Le jeune homme s'appuya sur le coude pour se relever et s'assit sur le bord de sa couchette. Il balaya la pièce du regard, grimaça lorsque la douleur de son dos se raviva, puis se passa une main sur le visage :

« Hé ben, qu'est-ce que je fais là... ? »

Son expression s'assombrit quand ses yeux se posèrent sur l'homme étendu pas très loin de lui.
Tsunade s'éclaircit la gorge et s'approcha d'Iruka, les bras croisés sur sa poitrine volumineuse. Elle affichait une moue mi-soucieuse – qui devait résulter de son habitude de médecin –, mi-atterrée par ses airs de blanc-bec sûr de lui et par les regards inquiets que lui lançait Shizune. Elle leva les yeux au ciel.

« Si vous êtes sorti de votre agonie, je vais pouvoir vous opérer, annonça-t-elle avec ironie. »

Le regard du jeune homme alla de la blonde au corps de l'homme qui l'avait blessé. La mine grave, il déclara :

« Attendez, je ne crois pas que vous vouliez guérir un type de mon espèce...
- Allons donc ! s'exclama Tsunade, moqueuse. Et pourquoi cela ?
- Parce que je faisais partie de la même organisation que cet homme, avant... »

La blonde haussa un sourcil, perplexe. Les trois enfants, serrés les uns contre les autres, échangèrent un regard, tandis que Shizune marquait son incompréhension par un « Hein ? » muet.
Il se tourna vers le sale type au teint de mort et aux longs cheveux noirs. Il le souleva difficilement, lui arrachant un grognement, et montra à tous le marquage qu'il avait dans la nuque. De loin, on aurait dit une bande d'enfants marchant à la queue-leu-leu. De plus près, on distinguait les fines chaînes tendues entre eux qui les entravaient et les maintenaient pris au piège.

« C'est affreux... souffla Shizune. Ne me dites pas que vous...
- Si, j'ai le même sur la clavicule gauche. Et dire que je pensais que tout ça était derrière moi... »

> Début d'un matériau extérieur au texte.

(** The unclamped fallback reaches the user: one completed cycle of 45 days
    and no model file give a forecast of 45.0 days. *)
Example get_prediction_for_user_unclamped :
  get_prediction_for_user sqrt_approx 150 None
    (MkDatabase [ MkCycle 1 7 100 (Some 145%Z) (Some 45%Z) EmptyString ] [])
    7 =
    Ok {| predicted_length := Some (450 # 10);
          predicted_date := Some 145%Z;
          confidence := 35 # 100;
          days_until := Some (-5)%Z;
          has_enough_data := true;
          message := "Low confidence - based on limited data";
          cycle_count := Some 1%nat |}.
Proof. vm_compute. reflexivity. Qed.

(** C1 as first stated, with the mean itself as the answer, fails: the
    history [[29, 30, 29]] has the mean 88/3 and the fallback returns
    29.3. *)
Lemma predict_with_history_fallback_not_mean :
  ~ (exists v c,
       predict_with_history sqrt_approx None [29; 30; 29] 25 None
         = Ok (v, c) /\
       v == Py.mean [29; 30; 29] /\ c == 1 # 2).
Proof.
  intros (v & c & H & Hv & _).
  rewrite predict_with_history_no_file in H. injection H as <- <-.
  vm_compute in Hv. discriminate Hv.
Qed.

(** C8 as first stated fails: the answer for [[28, 30, 27]] is 28.3 and
    not 28.33. *)
Lemma predict_with_history_scenario_not_2833 :
  ~ (exists v c,
       predict_with_history sqrt_approx None [28; 30; 27] 25 None
         = Ok (v, c) /\
       v == 2833 # 100 /\ c == 1 # 2).
Proof.
  intros (v & c & H & Hv & _).
  rewrite predict_with_history_no_file in H. injection H as <- <-.
  vm_compute in Hv. discriminate Hv.
Qed.

(** C9 as first stated, with 28 in every gap, fails on the rolling std:
    the first cycle of a user has no rolling std, and receives 2. *)
Lemma create_features_std_gap_not_28 :
  ~ (forall i r,
       create_features sqrt_approx example_frame !! i = Some r ->
       rolling_std_column sqrt_approx (sort_values example_frame) !! i
         = Some None ->
       rolling_std_3 r == 28).
Proof.
  intros H.
  specialize (H 0%nat _ eq_refl eq_refl). vm_compute in H. discriminate H.
Qed.

(** The degradation policy on a history of three cycles. *)
Lemma build_features_degradation_witness :
  numeric_symptoms ∅ /\
  history_fields (build_features sqrt_approx [28; 30; 27] 25 ∅)
    27 30 28 (Py.mean [28; 30; 27]) (Py.std sqrt_approx [28; 30; 27]).
Proof.
  assert (numeric_symptoms ∅) as Hs by (split; discriminate).
  split; [exact Hs |].
  destruct (build_features_degradation sqrt_approx [28; 30; 27] 25 ∅ Hs)
    as (_ & _ & _ & _ & H).
  exact (H [] 28 30 27 eq_refl).
Defined.

(** Full confidence with the model file of the examples. *)
Lemma predict_with_history_full_confidence_witness :
  numeric_symptoms (default ∅ None) /\
  feature_names example_model_data <> [] /\
  feature_names example_model_data ⊆ get_feature_columns /\
  exists v c,
    predict_with_history sqrt_approx (Some example_model_data)
      [28; 30; 27] 25 None = Ok (v, c) /\ c == 1.
Proof.
  assert (numeric_symptoms (default ∅ None)) as Hs by (split; discriminate).
  assert (feature_names example_model_data <> []) as Hne by discriminate.
  assert (feature_names example_model_data ⊆ get_feature_columns) as Hsub
    by (intros x Hx; exact Hx).
  repeat (split; [assumption |]).
  exact (proj2 (predict_with_history_full_confidence sqrt_approx
                  [28; 30; 27] 25 None example_model_data Hs Hne Hsub)).
Defined.

(** The forecast of the user of the examples, with a model file. *)
Lemma get_prediction_for_user_confidence_witness :
  usable (Some example_model_data) /\
  exists r,
    get_prediction_for_user sqrt_approx 130 (Some example_model_data)
      example_database 7 = Ok r
    /\ 0 <= confidence r /\ confidence r <= 1.
Proof.
  assert (usable (Some example_model_data)) as Hfs.
  { intros d Hd. injection Hd as <-. discriminate. }
  split; [exact Hfs |].
  destruct (get_prediction_for_user_confidence sqrt_approx 130
              (Some example_model_data) example_database 7 Hfs)
    as (r & Hr & Hrange & _).
  exists r. exact (conj Hr Hrange).
Defined.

Il tenta instinctivement d'atteindre son tatouage, mais la douleur qui irradiait dans son dos l'empêcha de lever suffisamment le bras. Il grogna, puis demanda :

« Les trois gosses, ils vont bien ? »

Shizune s'écarta pour le laisser voir les enfants, qui l'écoutaient attentivement.

« Bon, bah, j'imagine que je dois tout vous expliquer... ? »

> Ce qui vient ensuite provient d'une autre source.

Lemma hidden_object_filtering_witness :
  parseTables
    (VArr [VObj [("name", VStr "Customer"); ("isHidden", VBool true);
                 ("columns", VArr [VNull])];
           VObj [("name", VStr "Sales")]])
    (VBool false)
  = parseTables (VArr [VObj [("name", VStr "Sales")]]) (VBool false).
Proof.
  refine (proj1 (proj2 (proj2 (proj2 (proj2 (proj2 (proj2
            (hidden_object_filtering
               [VObj [("name", VStr "Customer"); ("isHidden", VBool true);
                      ("columns", VArr [VNull])];
                VObj [("name", VStr "Sales")]] (VBool false) _)))))))
            [] (VObj [("name", VStr "Customer"); ("isHidden", VBool true);
                      ("columns", VArr [VNull])])
            [VObj [("name", VStr "Sales")]] _ _ _);
    [repeat constructor | reflexivity ..].
Defined.

(** * Relationship resolution *)

Lemma mapM_map {A B} (f : A → result B) (g : A → B) l :
  Forall (fun x => f x = Ok (g x)) l → mapM f l = Ok (map g l).
Proof.
  induction 1 as [|x l Hx _ IH]; simpl; [done|].
  rewrite Hx. simpl. by rewrite IH.
Qed.




Lemma tableEntries_named ts :
  Forall (fun t => namedTable t = true) ts →
  tableEntries ts = Ok (map (fun t => (tableKey t, t)) ts).
Proof.
  intros Hts. unfold tableEntries. apply mapM_map.
  eapply Forall_impl; [exact Hts|]. intros t Ht. simpl in Ht.
  unfold namedTable in Ht. apply andb_prop in Ht as [Hp Hn].
  rewrite (present_get _ _ Hp). simpl. unfold tableKey.
  by destruct (prop t "name").
Qed.



(** * The store model: what a call leaves untouched *)

Local Open Scope nat_scope.


Lemma untouched_ret {A} n (a : A) : untouched n (mret a : Store.comp A).
Proof. by intros h Hn. Qed.

Lemma untouched_throw {A} n e : untouched n (Store.throw e : Store.comp A).
Proof. by intros h Hn. Qed.

Lemma untouched_get n v k : untouched n (Store.get v k).
Proof. intros h Hn. by destruct v. Qed.

Lemma untouched_optget n v k : untouched n (Store.optget v k).
Proof.
  unfold Store.optget. destruct (Store.nullish v);
    [apply untouched_ret | apply untouched_get].
Qed.

Lemma untouched_arrayItems n v : untouched n (Store.arrayItems v).
Proof. by intros h Hn. Qed.

Lemma untouched_toLowerCase n v : untouched n (Store.toLowerCase v).
Proof. intros h Hn. by destruct v. Qed.

Lemma untouched_propertyKey n v : untouched n (Store.propertyKey v).
Proof.
  intros h Hn. unfold Store.propertyKey. by destruct (Store.read _ _ _).
Qed.

Lemma untouched_alloc n c : untouched n (Store.alloc c).
Proof.
  intros h Hn. simpl. rewrite take_app_le by done.
  rewrite length_app. simpl. split; [done | lia].
Qed.

Lemma untouched_setProp n l k v :
  n ≤ l → untouched n (Store.setProp (Store.SRef l) k v).
Proof.
  intros Hl h Hn. unfold Store.setProp. repeat case_match; simpl; try done.
  rewrite take_insert, length_insert. case_decide; [lia|]. split; [done | lia].
Qed.

Lemma untouched_bind {A B} n (m : Store.comp A) (k : A → Store.comp B) :
  untouched n m → (∀ a, untouched n (k a)) → untouched n (m ≫= k).
Proof.
  intros Hm Hk h Hn. unfold mbind, Store.comp_bind.
  destruct (Hm h Hn) as [Ht Hlen].
  destruct (m h) as [[a|e] h1]; simpl in *; [|done].
  destruct (Hk a h1) as [Ht' Hlen']; [lia|].
  split; [congruence | lia].
Qed.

Le regard presque assassin de Tsunade lui répondit.
Pendant ce temps, Temari, de son regard pétillant, convainquit Kiba et Hinata de participer à l'aventure qui se préparait. Shizune fit alors signe à Iruka de tout déballer.

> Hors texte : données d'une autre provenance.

(** A row of a table, read cell by cell. *)
Lemma row_as_map d0 d1 d2 t i j :
  rect d0 d1 d2 t -> i < d0 -> j < d1 ->
  nth j (nth i t []) [] = map (at3 t i j) (seq 0 d2).
Proof.
  intros Hrect Hi Hj.
  destruct (rect_rows d0 d1 d2 t i j Hrect Hi Hj) as (_ & Hd2).
  apply (nth_ext _ _ 0%float 0%float).
  - now rewrite length_map, length_seq.
  - intros k Hk'. assert (Hk : k < d2) by (rewrite <- Hd2; exact Hk').
    rewrite (nth_indep (map _ _) 0%float (at3 t i j 0))
      by now rewrite length_map, length_seq.
    rewrite map_nth, seq_nth by exact Hk. reflexivity.
Qed.

Lemma wrote_refl d0 d1 d2 t : wrote d0 d1 d2 t t (fun _ _ _ => None).
Proof. intros Hrect. split; [exact Hrect|reflexivity]. Qed.

Lemma wrote_assign d0 d1 d2 t t1 E1 i j k v :
  wrote d0 d1 d2 t t1 E1 ->
  i < d0 -> j < d1 -> k < d2 ->
  wrote d0 d1 d2 t (assign i j k v t1)
    (fun i' j' k' => later (point i j k v i' j' k') (E1 i' j' k')).
Proof.
  intros H1 Hi Hj Hk Hrect. destruct (H1 Hrect) as (Hrect1 & Hat).
  split; [now apply rect_assign|].
  intros i' j' k'.
  rewrite (at3_assign d0 d1 d2 i j k v t1 i' j' k' Hrect1 Hi Hj Hk).
  destruct (point i j k v i' j' k'); cbn [later]; [reflexivity|apply Hat].
Qed.

Lemma wrote_if d0 d1 d2 t (c : bool) t1 t2 E1 E2 :
  (c = true -> wrote d0 d1 d2 t t1 E1) ->
  (c = false -> wrote d0 d1 d2 t t2 E2) ->
  wrote d0 d1 d2 t (if c then t1 else t2)
    (fun i j k => if c then E1 i j k else E2 i j k).
Proof. destruct c; intros H1 H2; [now apply H1|now apply H2]. Qed.

(** The writes of a loop: those of its iterations, the later ones over the
    earlier ones, over what was written before the loop. *)
Lemma wrote_fold d0 d1 d2 (body : nat -> DumbMatrix3D -> DumbMatrix3D)
    (E : nat -> Writes) (l : list nat) :
  (forall n t', In n l -> wrote d0 d1 d2 t' (body n t') (E n)) ->
  forall t t1 E1,
    wrote d0 d1 d2 t t1 E1 ->
    wrote d0 d1 d2 t (fold_left (fun acc n => body n acc) l t1)
      (fun i j k =>
         fold_left (fun acc n => later (E n i j k) acc) l (E1 i j k)).
Proof.
  induction l as [|n l IH]; intros Hbody t t1 E1 H1; [exact H1|].
  cbn [fold_left].
  apply (IH (fun n' t' Hn' => Hbody n' t' (or_intror Hn')) t (body n t1)
            (fun i j k => later (E n i j k) (E1 i j k))).
  intros Hrect. destruct (H1 Hrect) as (Hrect1 & Hat1).
  destruct (Hbody n t1 (or_introl eq_refl) Hrect1) as (Hrect2 & Hat2).
  split; [exact Hrect2|].
  intros i j k. rewrite Hat2.
  destruct (E n i j k); cbn [later]; [reflexivity|apply Hat1].
Qed.

Lemma wrote_for_range d0 d1 d2 body E first count t t1 E1 :
  wrote d0 d1 d2 t t1 E1 ->
  (forall n t', first <= n < first + count ->
                wrote d0 d1 d2 t' (body n t') (E n)) ->
  wrote d0 d1 d2 t (for_range first count body t1)
    (fun i j k =>
       fold_left (fun acc n => later (E n i j k) acc) (seq first count)
         (E1 i j k)).
Proof.
  intros H1 Hbody. unfold for_range. apply wrote_fold; [|exact H1].
  intros n t' Hn. apply Hbody. apply in_seq in Hn. lia.
Qed.

Lemma wrote_for_each d0 d1 d2 body E count t t1 E1 :
  wrote d0 d1 d2 t t1 E1 ->
  (forall n t', n < count -> wrote d0 d1 d2 t' (body n t') (E n)) ->
  wrote d0 d1 d2 t (for_each count body t1)
    (fun i j k =>
       fold_left (fun acc n => later (E n i j k) acc) (seq 0 count)
         (E1 i j k)).
Proof.
  intros H1 Hbody. unfold for_each. apply wrote_fold; [|exact H1].
  intros n t' Hn. apply Hbody. apply in_seq in Hn. lia.
Qed.

(** A loop in which only iteration [key] writes the cell. *)
Lemma fold_later_owner (F : nat -> option double) (key first count : nat)
    (init : option double) :
  (forall n, n <> key -> F n = None) ->
  fold_left (fun acc n => later (F n) acc) (seq first count) init
  = if (first <=? key) && (key <? first + count) then later (F key) init
    else init.
Proof.
  intros Hother. revert first init.
  induction count as [|count IH]; intros first init.
  - cbn [seq fold_left]. rewrite Nat.add_0_r.
    destruct (first <=? key) eqn:H1, (key <? first) eqn:H2; cbn [andb];
      try reflexivity.
    apply Nat.leb_le in H1. apply Nat.ltb_lt in H2. lia.
  - cbn [seq fold_left]. rewrite IH.
    destruct (Nat.eq_dec first key) as [->|Hne].
    + replace (S key <=? key) with false by (symmetry; apply Nat.leb_gt; lia).
      replace (key <=? key) with true by (symmetry; apply Nat.leb_le; lia).
      replace (key <? key + S count) with true
        by (symmetry; apply Nat.ltb_lt; lia).
      reflexivity.
    + rewrite (Hother first Hne). cbn [later].
      replace (first + S count) with (S first + count) by lia.
      destruct (S first <=? key) eqn:H1, (first <=? key) eqn:H2;
        cbn [andb]; try reflexivity.
      * apply Nat.leb_le in H1. apply Nat.leb_gt in H2. lia.
      * apply Nat.leb_gt in H1. apply Nat.leb_le in H2. lia.
Qed.

End TableFacts.

(** ** The rock-sample tables *)

Section RockSampleProperties.

Import Tiger RockSample.

Lemma wrote_let d0 d1 d2 t (X : DumbMatrix3D)
    (body : DumbMatrix3D -> DumbMatrix3D) E1 E2 :
  wrote d0 d1 d2 t X E1 ->
  (forall t1, wrote d0 d1 d2 t1 (body t1) E2) ->
  wrote d0 d1 d2 t (body X) (fun i j k => later (E2 i j k) (E1 i j k)).
Proof.
  intros H1 H2 Hrect. destruct (H1 Hrect) as (Hrect1 & Hat1).
  destruct (H2 X Hrect1) as (Hrect2 & Hat2).
  split; [exact Hrect2|]. intros i j k. rewrite Hat2.
  destruct (E2 i j k); cbn [later]; [reflexivity|apply Hat1].
Qed.

Lemma if_same {X : Type} (c : bool) (x : X) : (if c then x else x) = x.
Proof. now destruct c. Qed.

Lemma fold_left_keep {X Y : Type} (l : list Y) (init : X) :
  fold_left (fun acc _ => acc) l init = init.
Proof. induction l as [|y l IH]; [reflexivity|exact IH]. Qed.

(** *** [std::fill_n] on a table *)

Lemma wrote_ext d0 d1 d2 t t' (E E' : Writes) :
  (forall i j k, E i j k = E' i j k) ->
  wrote d0 d1 d2 t t' E -> wrote d0 d1 d2 t t' E'.
Proof.
  intros Hext H Hrect. destruct (H Hrect) as (Hrect' & Hat).
  split; [exact Hrect'|]. intros i j k. now rewrite <- Hext.
Qed.

Lemma fold_later_none_in (F : nat -> option double) (l : list nat)
    (init : option double) :
  (forall n, In n l -> F n = None) ->
  fold_left (fun acc n => later (F n) acc) l init = init.
Proof.
  induction l as [|n l IH] in init |- *; intros Hnone; [reflexivity|].
  cbn [fold_left]. rewrite (Hnone n (or_introl eq_refl)). cbn [later].
  apply IH. intros n' Hn'. apply Hnone. now right.
Qed.

Lemma fold_later_some_in (F : nat -> option double) (l : list nat)
    (init : option double) (v : double) :
  (forall n, In n l -> F n = Some v \/ F n = None) ->
  (exists n, In n l /\ F n = Some v) ->
  fold_left (fun acc n => later (F n) acc) l init = Some v.
Proof.
  induction l as [|n l IH] in init |- *; intros Hall (n' & Hin & Hn');
    [destruct Hin|].
  cbn [fold_left].
  assert (Htail : forall n0, In n0 l -> F n0 = Some v \/ F n0 = None)
    by (intros n0 Hn0; apply Hall; now right).
  destruct Hin as [<-|Hin].
  - rewrite Hn'. cbn [later]. clear IH Hall Hn'.
    induction l as [|n0 l IH]; [reflexivity|].
    cbn [fold_left].
    destruct (Htail n0 (or_introl eq_refl)) as [-> | ->]; cbn [later];
      apply IH; intros n1 Hn1; apply Htail; now right.
  - apply IH; [exact Htail|]. exists n'. now split.
Qed.

(** The cell at offset [f] after [(s, a, 0)], in row-major order. *)
Lemma row_major d1 d2 s a f :
  0 < d2 -> a + f / d2 < d1 ->
  let flat := (s * d1 + a) * d2 + 0 + f in
  flat / (d1 * d2) = s
  /\ (flat / d2) mod d1 = a + f / d2
  /\ flat mod d2 = f mod d2.
Proof.
  intros Hd2 Hrow. cbv zeta.
  pose proof (Nat.div_mod_eq f d2) as Hf.
  pose proof (Nat.mod_upper_bound f d2 ltac:(lia)) as Hr.
  set (q := f / d2) in *. set (r := f mod d2) in *.
  assert (Hdiv : ((s * d1 + a) * d2 + 0 + f) / d2 = s * d1 + (a + q)).
  { symmetry. apply (Nat.div_unique _ _ _ r); [exact Hr|]. nia. }
  assert (Hmod : ((s * d1 + a) * d2 + 0 + f) mod d2 = r).
  { symmetry. apply (Nat.mod_unique _ _ (s * d1 + (a + q))); [exact Hr|]. nia. }
  split; [|split; [|exact Hmod]].
  - symmetry. apply (Nat.div_unique _ _ _ ((a + q) * d2 + r)); nia.
  - rewrite Hdiv. symmetry.
    apply (Nat.mod_unique _ _ s); [exact Hrow|]. lia.
Qed.

Lemma wrote_fill_n d0 d1 d2 t t1 E1 s a c n v :
  wrote d0 d1 d2 t t1 E1 ->
  s < d0 -> a + c <= d1 -> n = c * d2 ->
  wrote d0 d1 d2 t (Rock9x9.fill_n d1 d2 s a 0 n v t1)
    (fun i j k =>
       later (if (s =? i) && (a <=? j) && (j <? a + c) && (k <? d2)
              then Some v else None)
             (E1 i j k)).
Proof.
  intros H1 Hs Hc ->.
  assert (Hcell : forall f, f < c * d2 ->
            0 < d2 /\ f / d2 < c /\ f mod d2 < d2).
  { intros f Hf. assert (Hd2 : 0 < d2) by nia.
    split; [exact Hd2|]. split.
    - apply Nat.Div0.div_lt_upper_bound. lia.
    - apply Nat.mod_upper_bound. lia. }
  eapply wrote_ext; [|eapply (wrote_let d0 d1 d2 t t1
                                (Rock9x9.fill_n d1 d2 s a 0 (c * d2) v));
                      [exact H1|]].
  2: { intros t2. unfold Rock9x9.fill_n.
       eapply wrote_for_each; [apply wrote_refl|].
       intros f t' Hf. cbv zeta.
       destruct (Hcell f Hf) as (Hd2 & Hq & Hr).
       destruct (row_major d1 d2 s a f Hd2 ltac:(lia)) as (-> & -> & ->).
       eapply wrote_assign; [apply wrote_refl|lia|lia|lia]. }
  intros i j k. cbv beta. f_equal.
  destruct ((s =? i) && (a <=? j) && (j <? a + c) && (k <? d2)) eqn:Hcond.
  - apply andb_prop in Hcond. destruct Hcond as (Hcond & Hk).
    apply andb_prop in Hcond. destruct Hcond as (Hcond & Hj2).
    apply andb_prop in Hcond. destruct Hcond as (Hi & Hj1).
    apply Nat.eqb_eq in Hi. apply Nat.leb_le in Hj1.
    apply Nat.ltb_lt in Hj2. apply Nat.ltb_lt in Hk. subst i.
    assert (Hkey : (j - a) * d2 + k < c * d2) by nia.
    apply fold_later_some_in.
    + intros f _. cbv zeta. unfold point.
      destruct (_ && _); [now left|now right].
    + exists ((j - a) * d2 + k).
      split; [apply in_seq; split; [apply Nat.le_0_l|exact Hkey]|].
      cbv zeta.
      assert (Hq : ((j - a) * d2 + k) / d2 = j - a)
        by (symmetry; apply (Nat.div_unique _ _ _ k); lia).
      assert (Hr : ((j - a) * d2 + k) mod d2 = k)
        by (symmetry; apply (Nat.mod_unique _ _ (j - a)); lia).
      rewrite Hq, Hr. unfold point.
      replace (a + (j - a)) with j by lia.
      now rewrite !Nat.eqb_refl.
  - apply fold_later_none_in. intros f Hf. apply in_seq in Hf.
    cbv zeta.
    destruct (Hcell f ltac:(lia)) as (Hd2 & Hq & Hr).
    unfold point.
    destruct (Nat.eqb_spec s i) as [->|Hi]; [|reflexivity].
    destruct (Nat.eqb_spec (a + f / d2) j) as [<-|Hj];
      [|reflexivity].
    destruct (Nat.eqb_spec (f mod d2) k) as [<-|Hk]; [|reflexivity].
    exfalso. rewrite ?Nat.eqb_refl in Hcond. cbn [andb] in Hcond.
    apply andb_false_iff in Hcond. destruct Hcond as [Hcond|Hcond].
    + apply andb_false_iff in Hcond. destruct Hcond as [Hcond|Hcond].
      * apply Nat.leb_gt in Hcond. lia.
      * apply Nat.ltb_ge in Hcond. lia.
    + apply Nat.ltb_ge in Hcond. lia.
Qed.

« D'accord, fit le jeune homme. Donc... Il y a deux ans, j'habitais à Paris, et je pensais uniquement à ramasser le plus d'argent possible et à m'envoyer en l'air avec toutes les jolies femmes que je croisais. Un soir, un ami de l'époque m'a dit qu'il pouvait me mettre en relation avec un réseau un peu bizarre et discret qui payait bien ses gars. Ils se faisaient appeler l'Organisation, et je ne savais pas de quoi il était question dans le fond. »

Shizune tenta de masquer sa nervosité en ébouriffant légèrement ses cheveux, ce qui était inutile car ils étaient déjà en bataille après les événements de la journée.

« Enfin voilà, un homme est entré en contact avec moi, assez petit, avec des lunettes rondes sur le nez et des cheveux gris. Il m'a proposé de me faire de l'argent facilement, et comme j'avais tout dépensé en alcool et en femmes, j'ai accepté, avoua-t-il piteusement. Je l'ai suivi dans un quartier où je n'avais jamais mis les pieds. A un moment on est arrivé sur une place noire de monde : il y avait plein de paumés, comme moi, qui arrivaient avec les habitués. Certains se battaient, d'autres étaient complètement ivres, et pourtant on entendait que des rires gras, comme si c'était une grande bande de copains. Du coup, je me suis senti tout de suite comme chez moi... »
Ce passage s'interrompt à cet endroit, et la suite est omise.